■ EXERCISE OBJECTIVE: Please reproduce the data below exactly, from the first line through the line containing "(** ** Machine words (basic_defs.h) *)", and leave every later line out.

=== DATA TO USE ===

(** * SP 800-90 post-processor driver (drivers/trng/eip76_sp80090.c)

    A shallow embedding of the EIP-76 post-processor interface: the
    register transport is an explicit trace of device accesses, the I/O area
    and the caller's out-parameters are threaded through a small state and
    fault monad, and every C function of the module is a monadic
    definition of the same name. *)

From Stdlib Require Import ZArith List Bool Lia.
Import ListNotations.
Local Open Scope Z_scope.

(** ** Machine words (basic_defs.h) *)

Definition wrap32 (x : Z) : Z := x mod 2 ^ 32.
Definition not32 (x : Z) : Z := wrap32 (Z.lnot x).

Definition MASK_1_BIT : Z := 0x1.
Definition MASK_8_BITS : Z := 0xFF.
Definition MASK_12_BITS : Z := 0xFFF.
Definition MASK_31_BITS : Z := 0x7FFFFFFF.

(** ** Types of the driver library *)

(** Status codes.  The module names [EIP76_NO_ERROR],
    [EIP76_ILLEGAL_IN_STATE], [EIP76_BUSY_RETRY_LATER] and
    [EIP76_PROCESSING]; the code returned by the argument-check macros is the
    specification's [InvalidParameter]. *)
Inductive EIP76_Status_t : Type :=
| EIP76_NO_ERROR
| EIP76_INVALID_PARAMETER
| EIP76_BUSY_RETRY_LATER
| EIP76_ILLEGAL_IN_STATE
| EIP76_PROCESSING.

Inductive EIP76_State_t : Type :=
| EIP76_STATE_RANDOM_GENERATING
| EIP76_STATE_SP80090_RESEED_START
| EIP76_STATE_SP80090_RESEED_READY
| EIP76_STATE_SP80090_RESEED_WRITING
| EIP76_STATE_KAT_START
| EIP76_STATE_KAT_SP80090_PROCESSING
| EIP76_STATE_KAT_SP80090_BCDF_RESEEDED
| EIP76_STATE_KAT_SP80090_BCDF_NOISE
| EIP76_STATE_KAT_SP80090_BCDF_READY
| EIP76_STATE_KAT_SP80090_BCDF_PROCESSING.

(** The build-time selector [EIP76_POST_PROCESSOR_TYPE]. *)
Inductive EIP76_PostProcessor_Type : Type :=
| EIP76_POST_PROCESSOR_NONE
| EIP76_POST_PROCESSOR_SP80090
| EIP76_POST_PROCESSOR_BC_DF.

(** A device handle; [None] is the C [NULL]. *)
Definition Device_Handle_t : Type := option nat.

(** A pointer argument whose pointee lives in the caller's memory: the
    module only ever tests such a pointer against [NULL] and dereferences
    it. *)
Inductive pointer : Type := NULL | PTR.

Definition is_null (p : pointer) : bool :=
  match p with NULL => true | PTR => false end.

(** A read-only word buffer argument; [None] is [NULL]. *)
Definition buffer : Type := option (list Z).

Definition buffer_is_null (b : buffer) : bool :=
  match b with None => true | Some _ => false end.

Record EIP76_True_IOArea_t : Type := mkIOArea {
  Device : Device_Handle_t;
  State : EIP76_State_t;
  SavedControl : Z;
  Index : Z;
  Flag : bool
}.

(** Register offsets, bit masks and limits of eip76_level0.h and c_eip76.h,
    which the module uses by name only. *)
Record EIP76_Constants : Type := mkConstants {
  EIP76_REG_STATUS : Z;
  EIP76_REG_INTACK : Z;
  EIP76_REG_CONTROL : Z;
  EIP76_REG_TEST : Z;
  EIP76_REG_BLOCKCNT : Z;
  EIP76_REG_OUTPUT_0 : Z;
  EIP76_REG_OUTPUT_1 : Z;
  EIP76_REG_OUTPUT_2 : Z;
  EIP76_REG_OUTPUT_3 : Z;
  EIP76_REG_INPUT_0 : Z;
  EIP76_REG_INPUT_1 : Z;
  EIP76_REG_INPUT_2 : Z;
  EIP76_REG_INPUT_3 : Z;
  EIP76_REG_KEY_0 : Z;
  EIP76_REG_PS_AI_0 : Z;
  EIP76_REG_PS_AI_11 : Z;
  EIP76_REG_MAINSHIFTREG_L : Z;
  EIP76_REG_MAINSHIFTREG_H : Z;
  EIP76_EVENTS_MASK : Z;
  EIP76_STATUS_READY : Z;
  EIP76_STATUS_TEST_READY : Z;
  EIP76_STATUS_RESEED_AI : Z;
  EIP76_CONTROL_ENABLE_RESEED : Z;
  EIP76_REQUEST_DATA : Z;
  EIP76_TEST_POST_PROC : Z;
  EIP76_TEST_SP_800_90 : Z;
  EIP76_TEST_KNOWN_NOISE : Z;
  CLEAR_READY_BIT : Z;
  EIP76_MIN_PS_AI_WORD_COUNT : Z;
  EIP76_MAX_PS_AI_WORD_COUNT : Z;
  EIP76_REQUEST_DATA_MAX_BLK_COUNT : Z
}.
(** * Recoverable-Revenue: segment parsers, EOB-to-835 conversion and patient
    deduplication, embedded from the Python sources.

    Source files covered:
    - [src/denials_db_loader.py]        ([Module DenialsDbLoader])
    - [src/scripts/eob_to_835.py]       ([Module EobTo835])
    - [src/scripts/realtime_eligibility.py] ([Module RealtimeEligibility])
    - [src/scripts/etl_engine.py]       ([Module EtlEngine])

    Python values are modelled as follows.
    - [str] is [string]; the texts are taken to be ASCII, so [str.upper] and
      [str.strip] act on ASCII letters and ASCII white space.
    - [float] is [pyfloat]: a finite value carried as an exact rational, or
      an infinity, or a NaN.  The built-in conversion [float(s)] is a
      parameter of the parsers that call it ([None] stands for [ValueError]);
      the concrete instance [decimal_float] covers plain decimal literals.
    - a [dict] with a fixed key set is a [Record]; a [dict] whose key set
      changes is an insertion-ordered association list.
    - an uncaught exception is the [Raise] result. *)

From Stdlib Require Import List String Ascii ZArith QArith Qround Bool Lia Lqa Arith
  DecimalString.
Import ListNotations.
Close Scope Q_scope.
Open Scope string_scope.
Open Scope nat_scope.

(* ===================================================================== *)
(** * Python built-ins *)
(* ===================================================================== *)

Module Py.

Inductive exn := ValueError | OverflowError.

Inductive result (A : Type) :=
| Ok (a : A)
| Raise (e : exn).
Arguments Ok {A} a.
Arguments Raise {A} e.

Definition bind {A B} (m : result A) (k : A -> result B) : result B :=
  match m with
  | Ok a => k a
  | Raise e => Raise e
  end.

Notation "x <- m ;; k" := (bind m (fun x => k))
  (at level 61, m at next level, right associativity).

Inductive pyfloat :=
| FFin (q : Q)
| FInf (negative : bool)
| FNan.

Definition fzero : pyfloat := FFin 0%Q.

(** [x > 0] on floats. *)
Definition f_gt0 (x : pyfloat) : bool :=
  match x with
  | FFin q => negb (Qle_bool q 0%Q)
  | FInf negative => negb negative
  | FNan => false
  end.

(** [x == 0.0] on floats. *)
Definition f_is_zero (x : pyfloat) : bool :=
  match x with
  | FFin q => Qeq_bool q 0%Q
  | _ => false
  end.

(** [int(x)]: truncation towards zero; [OverflowError] on an infinity and
    [ValueError] on a NaN. *)
Definition int_of_float (x : pyfloat) : result Z :=
  match x with
  | FFin q => Ok (Z.quot (Qnum q) (Zpos (Qden q)))
  | FInf _ => Raise OverflowError
  | FNan => Raise ValueError
  end.

(** ** Strings *)

Definition eqs (a b : string) : bool := String.eqb a b.

(** Truth value of a string: non-empty. *)
Definition truthy (s : string) : bool :=
  match s with
  | EmptyString => false
  | String _ _ => true
  end.

(** [s.split(sep)] for a one-character separator: never the empty list. *)
Fixpoint split (sep : ascii) (s : string) : list string :=
  match s with
  | EmptyString => [EmptyString]
  | String c rest =>
      if Ascii.eqb c sep then EmptyString :: split sep rest
      else match split sep rest with
           | [] => [String c EmptyString]
           | w :: ws => String c w :: ws
           end
  end.

(** [s.replace(c, "")] for a one-character [c]. *)
Fixpoint remove_char (c : ascii) (s : string) : string :=
  match s with
  | EmptyString => EmptyString
  | String d rest =>
      if Ascii.eqb d c then remove_char c rest
      else String d (remove_char c rest)
  end.

(** White space of [str.strip()] within ASCII: TAB, LF, VT, FF, CR, the
    separators 28 to 31 and the space. *)
Definition is_space (c : ascii) : bool :=
  let n := nat_of_ascii c in
  ((9 <=? n) && (n <=? 13)) || ((28 <=? n) && (n <=? 32)).

Fixpoint lstrip (s : string) : string :=
  match s with
  | EmptyString => EmptyString
  | String c rest => if is_space c then lstrip rest else s
  end.

(** Drops trailing white space: a character is kept when it is not a space
    or when something is kept after it. *)
Fixpoint rstrip (s : string) : string :=
  match s with
  | EmptyString => EmptyString
  | String c rest =>
      match rstrip rest with
      | EmptyString => if is_space c then EmptyString else String c EmptyString
      | r => String c r
      end
  end.

Definition strip (s : string) : string := rstrip (lstrip s).

Definition upper_char (c : ascii) : ascii :=
  let n := nat_of_ascii c in
  if (97 <=? n) && (n <=? 122) then ascii_of_nat (n - 32) else c.

Fixpoint upper (s : string) : string :=
  match s with
  | EmptyString => EmptyString
  | String c rest => String (upper_char c) (upper rest)
  end.

(** [s.startswith(p)]. *)
Definition startswith (p s : string) : bool := String.prefix p s.

(** [p in s] for strings. *)
Fixpoint contains (p s : string) : bool :=
  String.prefix p s ||
  match s with
  | EmptyString => false
  | String _ rest => contains p rest
  end.

(** [x in xs] for a tuple of strings. *)
Definition mem (x : string) (xs : list string) : bool :=
  existsb (eqs x) xs.

(** ** Dictionaries

    A [dict] with string keys, in insertion order. *)

Fixpoint dict_get {V : Type} (k : string) (d : list (string * V)) : option V :=
  match d with
  | [] => None
  | (k', v) :: rest => if eqs k k' then Some v else dict_get k rest
  end.

(** [k in d]. *)
Fixpoint dict_mem {V : Type} (k : string) (d : list (string * V)) : bool :=
  match d with
  | [] => false
  | (k', _) :: rest => eqs k k' || dict_mem k rest
  end.

(** [d[k] = f(d[k])] on an existing key. *)
Fixpoint dict_update {V : Type} (k : string) (f : V -> V)
  (d : list (string * V)) : list (string * V) :=
  match d with
  | [] => []
  | (k', v) :: rest =>
      if eqs k k' then (k', f v) :: rest else (k', v) :: dict_update k f rest
  end.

===

■ RESULT OF THE TASK:
(** * SP 800-90 post-processor driver (drivers/trng/eip76_sp80090.c)

    A shallow embedding of the EIP-76 post-processor interface: the
    register transport is an explicit trace of device accesses, the I/O area
    and the caller's out-parameters are threaded through a small state and
    fault monad, and every C function of the module is a monadic
    definition of the same name. *)

From Stdlib Require Import ZArith List Bool Lia.
Import ListNotations.
Local Open Scope Z_scope.

(** ** Machine words (basic_defs.h) *)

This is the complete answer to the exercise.